### Required action
The expected output is the first line of the data below and every line after it, up to and including the line containing "- the polling", each reproduced exactly.

### Stored items

________________

(** * Write-path orchestration core of the distributed DB simulator

    A shallow embedding of [src/backend/server.js]: query classification
    ([parseTransId], [isWriteQuery]), the lock manager ([startTransaction],
    [commitTransaction]), the read gate ([canReadProceed]), the replication
    engine ([replicateWrite]), replay ([replayFailedReplications]) and the
    two request handlers that sequence them ([POST /api/query/execute],
    [POST /api/nodes/recover]).

    Conventions of the model:
    - a JavaScript string is a [string] of 8-bit code units;
    - a node name is the string the request carries (['node0'], ...); the
      names JavaScript would find on [Object.prototype] are left out;
    - the module-level variables of the server are the fields of [World];
    - the MySQL pools are outside the program: they are section variables
      acting on an opaque store state, every call to them is recorded in
      the [io] trace of the world;
    - requests run to completion without interleaving, except at the timer
      waits of the two polling loops, where the rest of the system acts
      through the section variable [sleep];
    - the clock advances at those waits only: a call on a pool takes no
      time in the model, so that two times read by one request with only
      such calls between them are equal, where the server may read a later
      one;
    - the polling loops take a bound [fuel] on the number of their waits;
      a loop that needs more ends in [OutOfFuel], which no [catch] sees. *)

From stdpp Require Import gmap strings list fin_maps pretty.
From Stdlib Require Import ZArith Ascii String Lia.

Local Open Scope string_scope.
Local Open Scope list_scope.
Local Open Scope Z_scope.

(** ** Query text *)

Module QueryText.

(** White space of the regular expression class [\s] and of
    [String.prototype.trim], restricted to 8-bit code units. *)
Definition is_space (c : ascii) : bool :=
  let n := nat_of_ascii c in
  (Nat.eqb n 9 || Nat.eqb n 10 || Nat.eqb n 11 || Nat.eqb n 12
   || Nat.eqb n 13 || Nat.eqb n 32 || Nat.eqb n 160)%bool.

Definition is_digit (c : ascii) : bool :=
  let n := nat_of_ascii c in (Nat.leb 48 n && Nat.leb n 57)%bool.

(** Case folding of the letters a-z, which is all that [toUpperCase] and the
    [i] flag do to the code units that can meet an ASCII pattern. *)
Definition upper (c : ascii) : ascii :=
  let n := nat_of_ascii c in
  if (Nat.leb 97 n && Nat.leb n 122)%bool then ascii_of_nat (n - 32) else c.

Definition ascii_eqb_ci (a b : ascii) : bool := Ascii.eqb (upper a) (upper b).

(** [strip_prefix_ci p s] is the rest of [s] after the prefix [p], compared
    without case, or [None] when [s] does not start with [p]. *)
Fixpoint strip_prefix_ci (p s : string) : option string :=
  match p with
  | EmptyString => Some s
  | String a p' =>
      match s with
      | EmptyString => None
      | String b s' => if ascii_eqb_ci a b then strip_prefix_ci p' s' else None
      end
  end.

Fixpoint skip_spaces (s : string) : string :=
  match s with
  | String c s' => if is_space c then skip_spaces s' else s
  | EmptyString => EmptyString
  end.

(** The longest run of decimal digits at the head of [s], most significant
    first, as digit values. *)
Fixpoint take_digits (s : string) : list Z :=
  match s with
  | String c s' =>
      if is_digit c then (Z.of_nat (nat_of_ascii c) - 48) :: take_digits s' else []
  | EmptyString => []
  end.

(** [Number.MAX_SAFE_INTEGER], 2^53 - 1: up to it every integer is a
    Number, and is printed and parsed without rounding. *)
Definition MAX_SAFE_INTEGER : Z := 9007199254740991.
(** * VicinaeFFmpeg: the recording supervisor and its environment probe

    A shallow embedding of the two commands of the extension
    (the status view with [checkIsRecording], [stopRecording],
    [detectResolution], [startRecording], [readLogTail], and the one-shot
    toggle command of [toggle-recording.ts]) together with the part of
    Node's [fs], [path], [child_process] and [Date] that they call. *)

From Stdlib Require Import ZArith Ascii String List Bool Lia.
From stdpp Require Import base gmap strings list.

Open Scope string_scope.
Open Scope list_scope.
Open Scope Z_scope.

(** ** JavaScript strings

    Strings are sequences of code units below 256.  [is_ws] is the white
    space that [String.prototype.trim] strips in that range: TAB, LF, VT,
    FF, CR, SP and NBSP. *)

Module Js.

Definition is_ws (c : ascii) : bool :=
  let n := nat_of_ascii c in
  ((9 <=? n) && (n <=? 13) || (n =? 32) || (n =? 160))%nat.

Fixpoint trimStart (s : string) : string :=
  match s with
  | String c r => if is_ws c then trimStart r else s
  | EmptyString => EmptyString
  end.

Fixpoint trimEnd (s : string) : string :=
  match s with
  | String c r =>
      match trimEnd r with
      | EmptyString => if is_ws c then EmptyString else String c EmptyString
      | r' => String c r'
      end
  | EmptyString => EmptyString
  end.

(** [s.trim()] *)
Definition trim (s : string) : string := trimEnd (trimStart s).

(** [s.split(sep)] for a separator of one character: never empty. *)
Fixpoint split (sep : ascii) (s : string) : list string :=
  match s with
  | EmptyString => [EmptyString]
  | String c r =>
      if Ascii.eqb c sep then EmptyString :: split sep r
      else match split sep r with
           | h :: t => String c h :: t
           | [] => [String c EmptyString]
           end
  end.

(** [l.join(sep)] *)
Fixpoint join (sep : string) (l : list string) : string :=
  match l with
  | [] => EmptyString
  | [x] => x
  | x :: r => x +:+ sep +:+ join sep r
  end.

(** [l.slice(-n)]: the last [n] elements, all of them when there are fewer. *)
Definition sliceLast {A} (n : nat) (l : list A) : list A :=
  drop (length l - n)%nat l.

(** [s.slice(0, n)] *)
Definition slicePrefix (n : nat) (s : string) : string := substring 0 n s.

Fixpoint mapChars (f : ascii -> ascii) (s : string) : string :=
  match s with
  | EmptyString => EmptyString
  | String c r => String (f c) (mapChars f r)
  end.

(** [s.replace(/[:.]/g, "-")] *)
Definition replaceColonDot (s : string) : string :=
  mapChars (fun c => if Ascii.eqb c ":" || Ascii.eqb c "." then "-"%char else c) s.

(** [a || b] on strings that may be undefined: the empty string is falsy. *)
Definition orElse (a : option string) (b : string) : string :=
  match a with
  | Some (String c r) => String c r
  | _ => b
  end.

(** The character of a decimal digit. *)
Definition digitChar (d : Z) : ascii := ascii_of_N (48 + Z.to_N d).

Fixpoint decimalGo (fuel : nat) (n : Z) (acc : string) : string :=
  match fuel with
  | O => acc
  | S fuel' =>
      let acc' := String (digitChar (n mod 10)) acc in
      if n / 10 =? 0 then acc' else decimalGo fuel' (n / 10) acc'
  end.

(** [String(n)] for a non-negative integer. *)
Definition decimal (n : N) : string :=
  decimalGo (S (N.to_nat (N.log2 n))) (Z.of_N n) EmptyString.

(** [String(z)] for an integer. *)
Definition stringOfInt (z : Z) : string :=
  if z <? 0 then "-" +:+ decimal (Z.to_N (- z)) else decimal (Z.to_N z).

Fixpoint repeatChar (n : nat) (c : ascii) : string :=
  match n with
  | O => EmptyString
  | S n' => String c (repeatChar n' c)
  end.

(** [s.padStart(width, c)] for a fill of one character. *)
Definition padStart (width : nat) (c : ascii) (s : string) : string :=
  repeatChar (width - String.length s) c +:+ s.

(** [String(child.pid)], where the pid of a child that did not start is
    [undefined]. *)
Definition stringOfPid (p : option N) : string :=
  match p with
  | Some n => decimal n
  | None => "undefined"
  end.

End Js.

(** ** Node's POSIX [path] *)

Module Path.

Definition sep : ascii := "/"%char.

(** One step of [normalizeString]: [stack] holds the segments kept so far,
    the last one first; [above] is [allowAboveRoot]. *)
Definition step (above : bool) (stack : list string) (seg : string) : list string :=
  if decide (seg = "" ∨ seg = ".") then stack
  else if decide (seg = "..") then
    match stack with
    | [] => if above then [".."] else []
    | top :: rest =>
        if above && bool_decide (top = "..") then ".." :: stack else rest
    end
  else seg :: stack.

Definition normalizeString (above : bool) (p : string) : list string :=
  rev (fold_left (step above) (Js.split sep p) []).

Definition isAbsolute (p : string) : bool :=
  match p with
  | String c _ => Ascii.eqb c sep
  | EmptyString => false
  end.

Fixpoint endsWithSep (p : string) : bool :=
  match p with
  | EmptyString => false
  | String c EmptyString => Ascii.eqb c sep
  | String _ r => endsWithSep r
  end.

(** [path.normalize(p)] *)
Definition normalize (p : string) : string :=
  match p with
  | EmptyString => "."
  | _ =>
      let abs := isAbsolute p in
      match Js.join "/" (normalizeString (negb abs) p) with
      | EmptyString => if abs then "/" else if endsWithSep p then "./" else "."
      | body =>
          (if abs then "/" else "") +:+ body +:+ (if endsWithSep p then "/" else "")
      end
  end.

(** [path.join(...parts)]: the non-empty parts, joined by the separator
    and normalized. *)
Definition joinAll (parts : list string) : string :=
  match filter (fun s => s ≠ "") parts with
  | [] => "."
  | ps => normalize (Js.join "/" ps)
  end.

Definition join (a b : string) : string := joinAll [a; b].

(** The file a path names for a process whose working directory is [cwd]:
    the list of its segments below the root, as [path.resolve] finds it. *)
Definition resolve (cwd : list string) (p : string) : list string :=
  rev (fold_left (step false) (Js.split sep p)
         (if isAbsolute p then [] else rev cwd)).

End Path.

(** ** The machine: files, processes, clock

    A file system is a finite map from resolved paths to entries; the root
    is a directory that is always there.  A file carries its text and
    whether the process may open it.  An operation looks at the entry of
    its path only; [mkdirSync] with [recursive] is the one that walks the
    ancestors. *)

Inductive node : Type :=
  | File (access : bool) (content : string)
  | Dir.

(** What the next launch of the recorder does. *)
Inductive launch : Type :=
  | Launches (pid : N)
  | Fails (err : string).

(** A queued ['error'] event of a child process: the child, the error,
    and whether a listener was attached to the child. *)
Record event : Type := ChildError {
  owner : nat;
  errText : string;
  listened : bool
}.

Record World : Type := mkWorld {
  fs : gmap (list string) node;
  cwd : list string;
  clock : Z;                      (* milliseconds since the epoch *)
  procs : gset N;                 (* the processes [kill] reaches *)
  deaf : gset N;                  (* those that do not exit on SIGINT *)
  launches : list launch;         (* outcomes of the coming [spawn] calls *)
  spawned : list (string * list string);  (* commands started, latest first *)
  pending : list event;           (* events the loop has not delivered yet *)
  xdpyinfo : gmap string string;  (* display |-> what xdpyinfo prints for it *)
  awkStatus : Z                   (* exit status of the last pipeline stage *)
}.

(** The constants of the process: [os.tmpdir()], [os.homedir()] and
    [process.env.DISPLAY]. *)
Record Host : Type := mkHost {
  tmpdir : string;
  homedir : string;
  envDISPLAY : option string
}.

Definition setFs (f : gmap (list string) node) (w : World) : World :=
  mkWorld f (cwd w) (clock w) (procs w) (deaf w) (launches w) (spawned w)
          (pending w) (xdpyinfo w) (awkStatus w).

Definition setClock (t : Z) (w : World) : World :=
  mkWorld (fs w) (cwd w) t (procs w) (deaf w) (launches w) (spawned w)
          (pending w) (xdpyinfo w) (awkStatus w).

Definition setProcs (p : gset N) (w : World) : World :=
  mkWorld (fs w) (cwd w) (clock w) p (deaf w) (launches w) (spawned w)
          (pending w) (xdpyinfo w) (awkStatus w).

Definition setPending (q : list event) (w : World) : World :=
  mkWorld (fs w) (cwd w) (clock w) (procs w) (deaf w) (launches w) (spawned w)
          q (xdpyinfo w) (awkStatus w).

(** ** Computations that may throw *)

Inductive errno : Type := ENOENT | EISDIR | EACCES | ENOTDIR.

Inductive exn : Type :=
  | FsError (code : errno) (path : string)
  | ExecError (commandLine : string)
  | Uncaught (msg : string).

Inductive Res (A : Type) : Type :=
  | Ok (a : A) (w : World)
  | Throw (e : exn) (w : World).
Arguments Ok {A} a w.
Arguments Throw {A} e w.

Definition M (A : Type) : Type := World -> Res A.

Definition ret {A} (a : A) : M A := fun w => Ok a w.

Definition bind {A B} (m : M A) (k : A -> M B) : M B :=
  fun w => match m w with
           | Ok a w' => k a w'
           | Throw e w' => Throw e w'
           end.

Definition throw {A} (e : exn) : M A := fun w => Throw e w.

(** [try { m } catch { h }] *)
Definition tryCatch {A} (m : M A) (h : exn -> M A) : M A :=
  fun w => match m w with
           | Ok a w' => Ok a w'
           | Throw e w' => h e w'
           end.

Definition gets {A} (f : World -> A) : M A := fun w => Ok (f w) w.
Definition modify (f : World -> World) : M unit := fun w => Ok tt (f w).

Notation "'let*' x ':=' m 'in' k" := (bind m (fun x => k))
  (at level 10, x name, m at level 100, k at level 200).
Notation "m ;; k" := (bind m (fun _ => k))
  (at level 100, k at level 200, right associativity).

(** ** [fs] *)

Definition stat (w : World) (p : string) : option node :=
  match p with
  | EmptyString => None
  | _ => match Path.resolve (cwd w) p with
         | [] => Some Dir
         | k => fs w !! k
         end
  end.

Definition existsSync (p : string) : M bool :=
  gets (fun w => bool_decide (is_Some (stat w p))).

Definition readFileSync (p : string) : M string :=
  fun w => match stat w p with
           | None => Throw (FsError ENOENT p) w
           | Some Dir => Throw (FsError EISDIR p) w
           | Some (File false _) => Throw (FsError EACCES p) w
           | Some (File true c) => Ok c w
           end.

Definition putFile (p : string) (f : node) (w : World) : World :=
  setFs (<[Path.resolve (cwd w) p := f]> (fs w)) w.

Definition writeFileSync (p data : string) : M unit :=
  fun w => match p, stat w p with
           | EmptyString, _ => Throw (FsError ENOENT p) w
           | _, None | _, Some (File true _) => Ok tt (putFile p (File true data) w)
           | _, Some (File false _) => Throw (FsError EACCES p) w
           | _, Some Dir => Throw (FsError EISDIR p) w
           end.

Definition appendFileSync (p data : string) : M unit :=
  fun w => match p, stat w p with
           | EmptyString, _ => Throw (FsError ENOENT p) w
           | _, None => Ok tt (putFile p (File true data) w)
           | _, Some (File true c) => Ok tt (putFile p (File true (c +:+ data)) w)
           | _, Some (File false _) => Throw (FsError EACCES p) w
           | _, Some Dir => Throw (FsError EISDIR p) w
           end.

Definition unlinkSync (p : string) : M unit :=
  fun w => match stat w p with
           | None => Throw (FsError ENOENT p) w
           | Some Dir => Throw (FsError EISDIR p) w
           | Some (File _ _) =>
               Ok tt (setFs (delete (Path.resolve (cwd w) p) (fs w)) w)
           end.

(** A file descriptor is known by the path it was opened on. *)
Inductive fd : Type := Fd (p : string).

Inductive openFlag : Type := OpenW | OpenA.

(** [fs.openSync(p, "w")] creates or truncates, [fs.openSync(p, "a")]
    creates and keeps the content. *)
Definition openSync (p : string) (flag : openFlag) : M fd :=
  fun w => match p, stat w p with
           | EmptyString, _ => Throw (FsError ENOENT p) w
           | _, None => Ok (Fd p) (putFile p (File true "") w)
           | _, Some (File true c) =>
               Ok (Fd p) (match flag with
                          | OpenW => putFile p (File true "") w
                          | OpenA => w
                          end)
           | _, Some (File false _) => Throw (FsError EACCES p) w
           | _, Some Dir => Throw (FsError EISDIR p) w
           end.

(** The ancestors of a resolved path and the path itself, shortest first. *)
Definition prefixes (k : list string) : list (list string) :=
  map (fun n => take n k) (seq 1 (length k)).

Fixpoint mkdirs (ks : list (list string)) (f : gmap (list string) node) :
    option (gmap (list string) node) :=
  match ks with
  | [] => Some f
  | k :: r =>
      match f !! k with
      | None => mkdirs r (<[k := Dir]> f)
      | Some Dir => mkdirs r f
      | Some (File _ _) => None
      end
  end.

(** [fs.mkdirSync(p, { recursive: true })] *)
Definition mkdirSyncRecursive (p : string) : M unit :=
  fun w => match p with
           | EmptyString => Throw (FsError ENOENT p) w
           | _ => match mkdirs (prefixes (Path.resolve (cwd w) p)) (fs w) with
                  | Some f => Ok tt (setFs f w)
                  | None => Throw (FsError ENOTDIR p) w
                  end
           end.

________________

### Solved problem
(** * Write-path orchestration core of the distributed DB simulator

    A shallow embedding of [src/backend/server.js]: query classification
    ([parseTransId], [isWriteQuery]), the lock manager ([startTransaction],
    [commitTransaction]), the read gate ([canReadProceed]), the replication
    engine ([replicateWrite]), replay ([replayFailedReplications]) and the
    two request handlers that sequence them ([POST /api/query/execute],
    [POST /api/nodes/recover]).

    Conventions of the model:
    - a JavaScript string is a [string] of 8-bit code units;
    - a node name is the string the request carries (['node0'], ...); the
      names JavaScript would find on [Object.prototype] are left out;
    - the module-level variables of the server are the fields of [World];
    - the MySQL pools are outside the program: they are section variables
      acting on an opaque store state, every call to them is recorded in
      the [io] trace of the world;
    - requests run to completion without interleaving, except at the timer
      waits of the two polling loops, where the rest of the system acts
      through the section variable [sleep];
    - the clock advances at those waits only: a call on a pool takes no
      time in the model, so that two times read by one request with only
      such calls between them are equal, where the server may read a later
      one;
    - the polling loops take a bound [fuel] on the number of their waits;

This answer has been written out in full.